• **Task to complete**:
Go line by line through the listing below and copy those that hold "Abbreviation".

• **Data under study**:
(* ===== verification/Kernel.v ===== *)
(** * The data of the kernel: [os/rt/include] and [os/common/oslib/include]

    The state of ChibiOS/RT in the configuration of [config/chconf.h]: no time
    quantum, semaphores and messages in FIFO order, mutexes not recursive, tickless
    timers ([CH_CFG_ST_TIMEDELTA] is 2), every debug option off.

    Objects live in maps from their address; a thread queue is the list of its
    threads ([ThreadQueue.v] shows that the linked lists of the code implement it).
    Addresses are natural numbers.  The doubly linked list of virtual timers is a
    list of timers with their [delta] members. *)

From S2P Require Import Prelude CLib Prog ThreadQueue.

Abbreviation tid := nat.

Inductive tstate_t :=
  | CH_STATE_READY | CH_STATE_CURRENT | CH_STATE_WTSTART | CH_STATE_SUSPENDED
  | CH_STATE_QUEUED | CH_STATE_WTSEM | CH_STATE_WTMTX | CH_STATE_WTCOND
  | CH_STATE_SLEEPING | CH_STATE_WTEXIT | CH_STATE_WTOREVT | CH_STATE_WTANDEVT
  | CH_STATE_SNDMSGQ | CH_STATE_SNDMSG | CH_STATE_WTMSG | CH_STATE_FINAL.
#[global] Instance tstate_eq_dec : EqDecision tstate_t.
Proof. solve_decision. Defined.

(** [msg_t] *)
Definition MSG_OK : Z := 0.
Definition MSG_TIMEOUT : Z := -1.
Definition MSG_RESET : Z := -2.

Definition NOPRIO : Z := 0.
Definition IDLEPRIO : Z := 1.
Definition LOWPRIO : Z := 2.
Definition NORMALPRIO : Z := 128.
Definition HIGHPRIO : Z := 255.

(** [sysinterval_t] is 32 bits wide. *)
Definition TIME_IMMEDIATE : Z := 0.
Definition TIME_INFINITE : Z := 2 ^ 32 - 1.

(** The union [u] of a thread: the member last written.  [rdymsg] and [exitcode] have
    the same type; reading the value of another member is undefined. *)
Inductive thread_u :=
  | u_none
  | u_msg (m : Z)
  | u_wttrp (trp : nat)
  | u_wtsemp (sp : nat)
  | u_wtmtxp (mp : nat)
  | u_ewmask (m : Z).

(** The thread queues of the system, by the object they are a member of. *)
Inductive qid :=
  | q_sem (sp : nat)
  | q_mtx (mp : nat)
  | q_mb_w (mbp : nat)
  | q_mb_r (mbp : nat)
  | q_io (qp : nat).
#[global] Instance qid_eq_dec : EqDecision qid.
Proof. solve_decision. Defined.
#[global] Instance qid_countable : Countable qid.
Proof.
  apply (inj_countable'
    (fun q => match q with
      | q_sem n => (0%nat, n) | q_mtx n => (1%nat, n) | q_mb_w n => (2%nat, n)
      | q_mb_r n => (3%nat, n) | q_io n => (4%nat, n) end)
    (fun p => match p with
      | (O, n) => q_sem n | (1%nat, n) => q_mtx n | (2%nat, n) => q_mb_w n
      | (3%nat, n) => q_mb_r n | (_, n) => q_io n end)).
  by intros [].
Defined.

(** A virtual timer: an object of the program, or the one [chSchGoSleepTimeoutS]
    keeps on the stack of a thread. *)
Inductive vtid := vt_obj (n : nat) | vt_stack (t : tid).
#[global] Instance vtid_eq_dec : EqDecision vtid.
Proof. solve_decision. Defined.
#[global] Instance vtid_countable : Countable vtid.
Proof.
  apply (inj_countable'
    (fun v => match v with vt_obj n => (true, n) | vt_stack n => (false, n) end)
    (fun p => match p with (true, n) => vt_obj n | (false, n) => vt_stack n end)).
  by intros [].
Defined.

(** The function of a timer: the kernel's [wakeup], or a callback of the program. *)
Inductive vtfunc_t := vt_wakeup | vt_callback (n : nat).

(** [struct ch_thread] *)
Record thread_t := Thread {
  t_prio : Z;
  t_realprio : Z;
  t_state : tstate_t;
  t_flags : Z;
  t_refs : Z;
  t_u : thread_u;
  t_waiting : list tid;
  t_epending : Z;
  t_mtxlist : option nat
}.

Definition set_t_prio (f : Z -> Z) (r : thread_t) : thread_t :=
  Thread (f (t_prio r)) (t_realprio r) (t_state r) (t_flags r) (t_refs r) (t_u r) (t_waiting
    r) (t_epending r) (t_mtxlist r).
Definition set_t_realprio (f : Z -> Z) (r : thread_t) : thread_t :=
  Thread (t_prio r) (f (t_realprio r)) (t_state r) (t_flags r) (t_refs r) (t_u r) (t_waiting
    r) (t_epending r) (t_mtxlist r).
Definition set_t_state (f : tstate_t -> tstate_t) (r : thread_t) : thread_t :=
  Thread (t_prio r) (t_realprio r) (f (t_state r)) (t_flags r) (t_refs r) (t_u r) (t_waiting
    r) (t_epending r) (t_mtxlist r).
Definition set_t_flags (f : Z -> Z) (r : thread_t) : thread_t :=
  Thread (t_prio r) (t_realprio r) (t_state r) (f (t_flags r)) (t_refs r) (t_u r) (t_waiting
    r) (t_epending r) (t_mtxlist r).
Definition set_t_refs (f : Z -> Z) (r : thread_t) : thread_t :=
  Thread (t_prio r) (t_realprio r) (t_state r) (t_flags r) (f (t_refs r)) (t_u r) (t_waiting
    r) (t_epending r) (t_mtxlist r).
Definition set_t_u (f : thread_u -> thread_u) (r : thread_t) : thread_t :=
  Thread (t_prio r) (t_realprio r) (t_state r) (t_flags r) (t_refs r) (f (t_u r)) (t_waiting
    r) (t_epending r) (t_mtxlist r).
Definition set_t_waiting (f : list tid -> list tid) (r : thread_t) : thread_t :=
  Thread (t_prio r) (t_realprio r) (t_state r) (t_flags r) (t_refs r) (t_u r) (f (t_waiting
    r)) (t_epending r) (t_mtxlist r).
Definition set_t_epending (f : Z -> Z) (r : thread_t) : thread_t :=
  Thread (t_prio r) (t_realprio r) (t_state r) (t_flags r) (t_refs r) (t_u r) (t_waiting r) (f
    (t_epending r)) (t_mtxlist r).
Definition set_t_mtxlist (f : option nat -> option nat) (r : thread_t) : thread_t :=
  Thread (t_prio r) (t_realprio r) (t_state r) (t_flags r) (t_refs r) (t_u r) (t_waiting r)
    (t_epending r) (f (t_mtxlist r)).

(** [struct ch_mutex], its queue apart. *)
Record mutex_t := Mutex {
  m_owner : option tid;
  m_next : option nat
}.

Definition set_m_owner (f : option tid -> option tid) (r : mutex_t) : mutex_t :=
  Mutex (f (m_owner r)) (m_next r).
Definition set_m_next (f : option nat -> option nat) (r : mutex_t) : mutex_t :=
  Mutex (m_owner r) (f (m_next r)).

(** [struct event_listener] *)
Record event_listener_t := Listener {
  el_listener : tid;
  el_events : Z;
  el_flags : Z;
  el_wflags : Z
}.

Definition set_el_listener (f : tid -> tid) (r : event_listener_t) : event_listener_t :=
  Listener (f (el_listener r)) (el_events r) (el_flags r) (el_wflags r).
Definition set_el_events (f : Z -> Z) (r : event_listener_t) : event_listener_t :=
  Listener (el_listener r) (f (el_events r)) (el_flags r) (el_wflags r).
Definition set_el_flags (f : Z -> Z) (r : event_listener_t) : event_listener_t :=
  Listener (el_listener r) (el_events r) (f (el_flags r)) (el_wflags r).
Definition set_el_wflags (f : Z -> Z) (r : event_listener_t) : event_listener_t :=
  Listener (el_listener r) (el_events r) (el_flags r) (f (el_wflags r)).

(** [mailbox_t]: the buffer, the indices of [rdptr] and [wrptr] in it, [cnt] and [reset]. *)
Record mailbox_t := Mailbox {
  mb_buffer : list Z;
  mb_rdptr : nat;
  mb_wrptr : nat;
  mb_cnt : nat;
  mb_reset : bool
}.

Definition set_mb_buffer (f : list Z -> list Z) (r : mailbox_t) : mailbox_t :=
  Mailbox (f (mb_buffer r)) (mb_rdptr r) (mb_wrptr r) (mb_cnt r) (mb_reset r).
Definition set_mb_rdptr (f : nat -> nat) (r : mailbox_t) : mailbox_t :=
  Mailbox (mb_buffer r) (f (mb_rdptr r)) (mb_wrptr r) (mb_cnt r) (mb_reset r).
Definition set_mb_wrptr (f : nat -> nat) (r : mailbox_t) : mailbox_t :=
  Mailbox (mb_buffer r) (mb_rdptr r) (f (mb_wrptr r)) (mb_cnt r) (mb_reset r).
Definition set_mb_cnt (f : nat -> nat) (r : mailbox_t) : mailbox_t :=
  Mailbox (mb_buffer r) (mb_rdptr r) (mb_wrptr r) (f (mb_cnt r)) (mb_reset r).
Definition set_mb_reset (f : bool -> bool) (r : mailbox_t) : mailbox_t :=
  Mailbox (mb_buffer r) (mb_rdptr r) (mb_wrptr r) (mb_cnt r) (f (mb_reset r)).

(** [struct ch_virtual_timer], its links and [delta] apart. *)
Record virtual_timer_t := VTimer {
  vt_func : option vtfunc_t;
  vt_par : nat
}.

Definition set_vt_func (f : option vtfunc_t -> option vtfunc_t) (r : virtual_timer_t) : virtual_timer_t :=
  VTimer (f (vt_func r)) (vt_par r).
Definition set_vt_par (f : nat -> nat) (r : virtual_timer_t) : virtual_timer_t :=
  VTimer (vt_func r) (f (vt_par r)).

(** [ch_system_t], the objects of the program it works on, and the timer of the port
    ([port_timer_get_time] and the alarm). *)
Record ch_system := Ch {
  k_threads : gmap tid thread_t;
  k_rlist : list tid;
  k_current : tid;
  k_queues : gmap qid (list tid);
  k_sems : gmap nat Z;
  k_mtxs : gmap nat mutex_t;
  k_trefs : gmap nat (option tid);
  k_srcs : gmap nat (list nat);
  k_lsts : gmap nat event_listener_t;
  k_mbs : gmap nat mailbox_t;
  k_vtlist : list (vtid * Z);
  k_vts : gmap vtid virtual_timer_t;
  k_lasttime : Z;
  k_now : Z;
  k_alarm : option Z
}.

Definition set_k_threads (f : gmap tid thread_t -> gmap tid thread_t) (r : ch_system) : ch_system :=
  Ch (f (k_threads r)) (k_rlist r) (k_current r) (k_queues r) (k_sems r) (k_mtxs r) (k_trefs
    r) (k_srcs r) (k_lsts r) (k_mbs r) (k_vtlist r) (k_vts r) (k_lasttime r) (k_now r)
    (k_alarm r).
Definition set_k_rlist (f : list tid -> list tid) (r : ch_system) : ch_system :=
  Ch (k_threads r) (f (k_rlist r)) (k_current r) (k_queues r) (k_sems r) (k_mtxs r) (k_trefs
    r) (k_srcs r) (k_lsts r) (k_mbs r) (k_vtlist r) (k_vts r) (k_lasttime r) (k_now r)
    (k_alarm r).
Definition set_k_current (f : tid -> tid) (r : ch_system) : ch_system :=
  Ch (k_threads r) (k_rlist r) (f (k_current r)) (k_queues r) (k_sems r) (k_mtxs r) (k_trefs
    r) (k_srcs r) (k_lsts r) (k_mbs r) (k_vtlist r) (k_vts r) (k_lasttime r) (k_now r)
    (k_alarm r).
Definition set_k_queues (f : gmap qid (list tid) -> gmap qid (list tid)) (r : ch_system) : ch_system :=
  Ch (k_threads r) (k_rlist r) (k_current r) (f (k_queues r)) (k_sems r) (k_mtxs r) (k_trefs
    r) (k_srcs r) (k_lsts r) (k_mbs r) (k_vtlist r) (k_vts r) (k_lasttime r) (k_now r)
    (k_alarm r).
Definition set_k_sems (f : gmap nat Z -> gmap nat Z) (r : ch_system) : ch_system :=
  Ch (k_threads r) (k_rlist r) (k_current r) (k_queues r) (f (k_sems r)) (k_mtxs r) (k_trefs
    r) (k_srcs r) (k_lsts r) (k_mbs r) (k_vtlist r) (k_vts r) (k_lasttime r) (k_now r)
    (k_alarm r).
Definition set_k_mtxs (f : gmap nat mutex_t -> gmap nat mutex_t) (r : ch_system) : ch_system :=
  Ch (k_threads r) (k_rlist r) (k_current r) (k_queues r) (k_sems r) (f (k_mtxs r)) (k_trefs
    r) (k_srcs r) (k_lsts r) (k_mbs r) (k_vtlist r) (k_vts r) (k_lasttime r) (k_now r)
    (k_alarm r).
Definition set_k_trefs (f : gmap nat (option tid) -> gmap nat (option tid)) (r : ch_system) : ch_system :=
  Ch (k_threads r) (k_rlist r) (k_current r) (k_queues r) (k_sems r) (k_mtxs r) (f (k_trefs
    r)) (k_srcs r) (k_lsts r) (k_mbs r) (k_vtlist r) (k_vts r) (k_lasttime r) (k_now r)
    (k_alarm r).
Definition set_k_srcs (f : gmap nat (list nat) -> gmap nat (list nat)) (r : ch_system) : ch_system :=
  Ch (k_threads r) (k_rlist r) (k_current r) (k_queues r) (k_sems r) (k_mtxs r) (k_trefs r) (f
    (k_srcs r)) (k_lsts r) (k_mbs r) (k_vtlist r) (k_vts r) (k_lasttime r) (k_now r) (k_alarm
    r).
Definition set_k_lsts (f : gmap nat event_listener_t -> gmap nat event_listener_t) (r : ch_system) : ch_system :=
  Ch (k_threads r) (k_rlist r) (k_current r) (k_queues r) (k_sems r) (k_mtxs r) (k_trefs r)
    (k_srcs r) (f (k_lsts r)) (k_mbs r) (k_vtlist r) (k_vts r) (k_lasttime r) (k_now r)
    (k_alarm r).
Definition set_k_mbs (f : gmap nat mailbox_t -> gmap nat mailbox_t) (r : ch_system) : ch_system :=
  Ch (k_threads r) (k_rlist r) (k_current r) (k_queues r) (k_sems r) (k_mtxs r) (k_trefs r)
    (k_srcs r) (k_lsts r) (f (k_mbs r)) (k_vtlist r) (k_vts r) (k_lasttime r) (k_now r)
    (k_alarm r).
Definition set_k_vtlist (f : list (vtid * Z) -> list (vtid * Z)) (r : ch_system) : ch_system :=
  Ch (k_threads r) (k_rlist r) (k_current r) (k_queues r) (k_sems r) (k_mtxs r) (k_trefs r)
    (k_srcs r) (k_lsts r) (k_mbs r) (f (k_vtlist r)) (k_vts r) (k_lasttime r) (k_now r)
    (k_alarm r).
Definition set_k_vts (f : gmap vtid virtual_timer_t -> gmap vtid virtual_timer_t) (r : ch_system) : ch_system :=
  Ch (k_threads r) (k_rlist r) (k_current r) (k_queues r) (k_sems r) (k_mtxs r) (k_trefs r)
    (k_srcs r) (k_lsts r) (k_mbs r) (k_vtlist r) (f (k_vts r)) (k_lasttime r) (k_now r)
    (k_alarm r).
Definition set_k_lasttime (f : Z -> Z) (r : ch_system) : ch_system :=
  Ch (k_threads r) (k_rlist r) (k_current r) (k_queues r) (k_sems r) (k_mtxs r) (k_trefs r)
    (k_srcs r) (k_lsts r) (k_mbs r) (k_vtlist r) (k_vts r) (f (k_lasttime r)) (k_now r)
    (k_alarm r).
Definition set_k_now (f : Z -> Z) (r : ch_system) : ch_system :=
  Ch (k_threads r) (k_rlist r) (k_current r) (k_queues r) (k_sems r) (k_mtxs r) (k_trefs r)
    (k_srcs r) (k_lsts r) (k_mbs r) (k_vtlist r) (k_vts r) (k_lasttime r) (f (k_now r))
    (k_alarm r).
Definition set_k_alarm (f : option Z -> option Z) (r : ch_system) : ch_system :=
  Ch (k_threads r) (k_rlist r) (k_current r) (k_queues r) (k_sems r) (k_mtxs r) (k_trefs r)
    (k_srcs r) (k_lsts r) (k_mbs r) (k_vtlist r) (k_vts r) (k_lasttime r) (k_now r) (f
    (k_alarm r)).

(** ** Accessors *)

Abbreviation K := (M ch_system).

Definition currp : K tid := gets k_current.
Definition thd (t : tid) : K thread_t := deref (fun k => k_threads k !! t).
Definition on_thd (t : tid) (f : thread_t -> thread_t) : K unit :=
  update (fun k => th ← k_threads k !! t; Some (set_k_threads (insert t (f th)) k)).
Definition set_state (t : tid) (st : tstate_t) : K unit := on_thd t (set_t_state (fun _ => st)).
Definition set_u (t : tid) (u : thread_u) : K unit := on_thd t (set_t_u (fun _ => u)).

Definition u_rdymsg (u : thread_u) : option Z :=
  match u with u_msg m => Some m | _ => None end.
Definition get_rdymsg (t : tid) : K Z :=
  deref (fun k => th ← k_threads k !! t; u_rdymsg (t_u th)).

Definition prio_of (k : ch_system) (t : tid) : Z := from_option t_prio NOPRIO (k_threads k !! t).

Definition queue_of (k : ch_system) (q : qid) : list tid := default [] (k_queues k !! q).
Definition on_queue (q : qid) (f : list tid -> list tid) : K unit :=
  modify (fun k => set_k_queues (insert q (f (queue_of k q))) k).

(** The operations of [chschd.h] on the queues. *)
Definition queue_init (q : qid) : K unit := on_queue q (fun _ => []).
Definition queue_notempty (q : qid) : K bool :=
  gets (fun k => bool_decide (queue_of k q <> [])).
Definition queue_insert (t : tid) (q : qid) : K unit := on_queue q (fun l => l ++ [t]).
Definition queue_fifo_remove (q : qid) : K tid :=
  l ← gets (fun k => queue_of k q);
  match l with
  | [] => undefined
  | t :: l => on_queue q (fun _ => l);; mret t
  end.
Definition queue_lifo_remove (q : qid) : K tid :=
  l ← gets (fun k => queue_of k q);
  match last l with
  | None => undefined
  | Some t => on_queue q (@removelast _);; mret t
  end.
(** [queue_dequeue] unlinks a thread from the queue it is in, whichever it is. *)
Definition queue_dequeue (t : tid) : K unit :=
  modify (fun k => set_k_rlist (filter (fun x => x <> t))
    (set_k_queues (fmap (M := gmap qid) (filter (fun x => x <> t))) k)).
(** After the threads of at least its priority. *)
Definition prio_insert (k : ch_system) (t : tid) (l : list tid) : list tid :=
  ThreadQueue.insert_after (fun c => prio_of k t <=? prio_of k c) t l.
Definition queue_prio_insert (t : tid) (q : qid) : K unit :=
  k ← get; on_queue q (prio_insert k t).

Definition thread_get_current (k : ch_system) : option thread_t := k_threads k !! k_current k.

(** What is left of a state when the timers are forgotten: the operations on timers
    leave it alone. *)
Definition but_timers (k : ch_system) : ch_system :=
  set_k_vtlist (fun _ => []) (set_k_vts (fun _ => ∅)
    (set_k_lasttime (fun _ => 0) (set_k_alarm (fun _ => None) k))).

• **Exercise result**:
Abbreviation tid := nat.
Abbreviation K := (M ch_system).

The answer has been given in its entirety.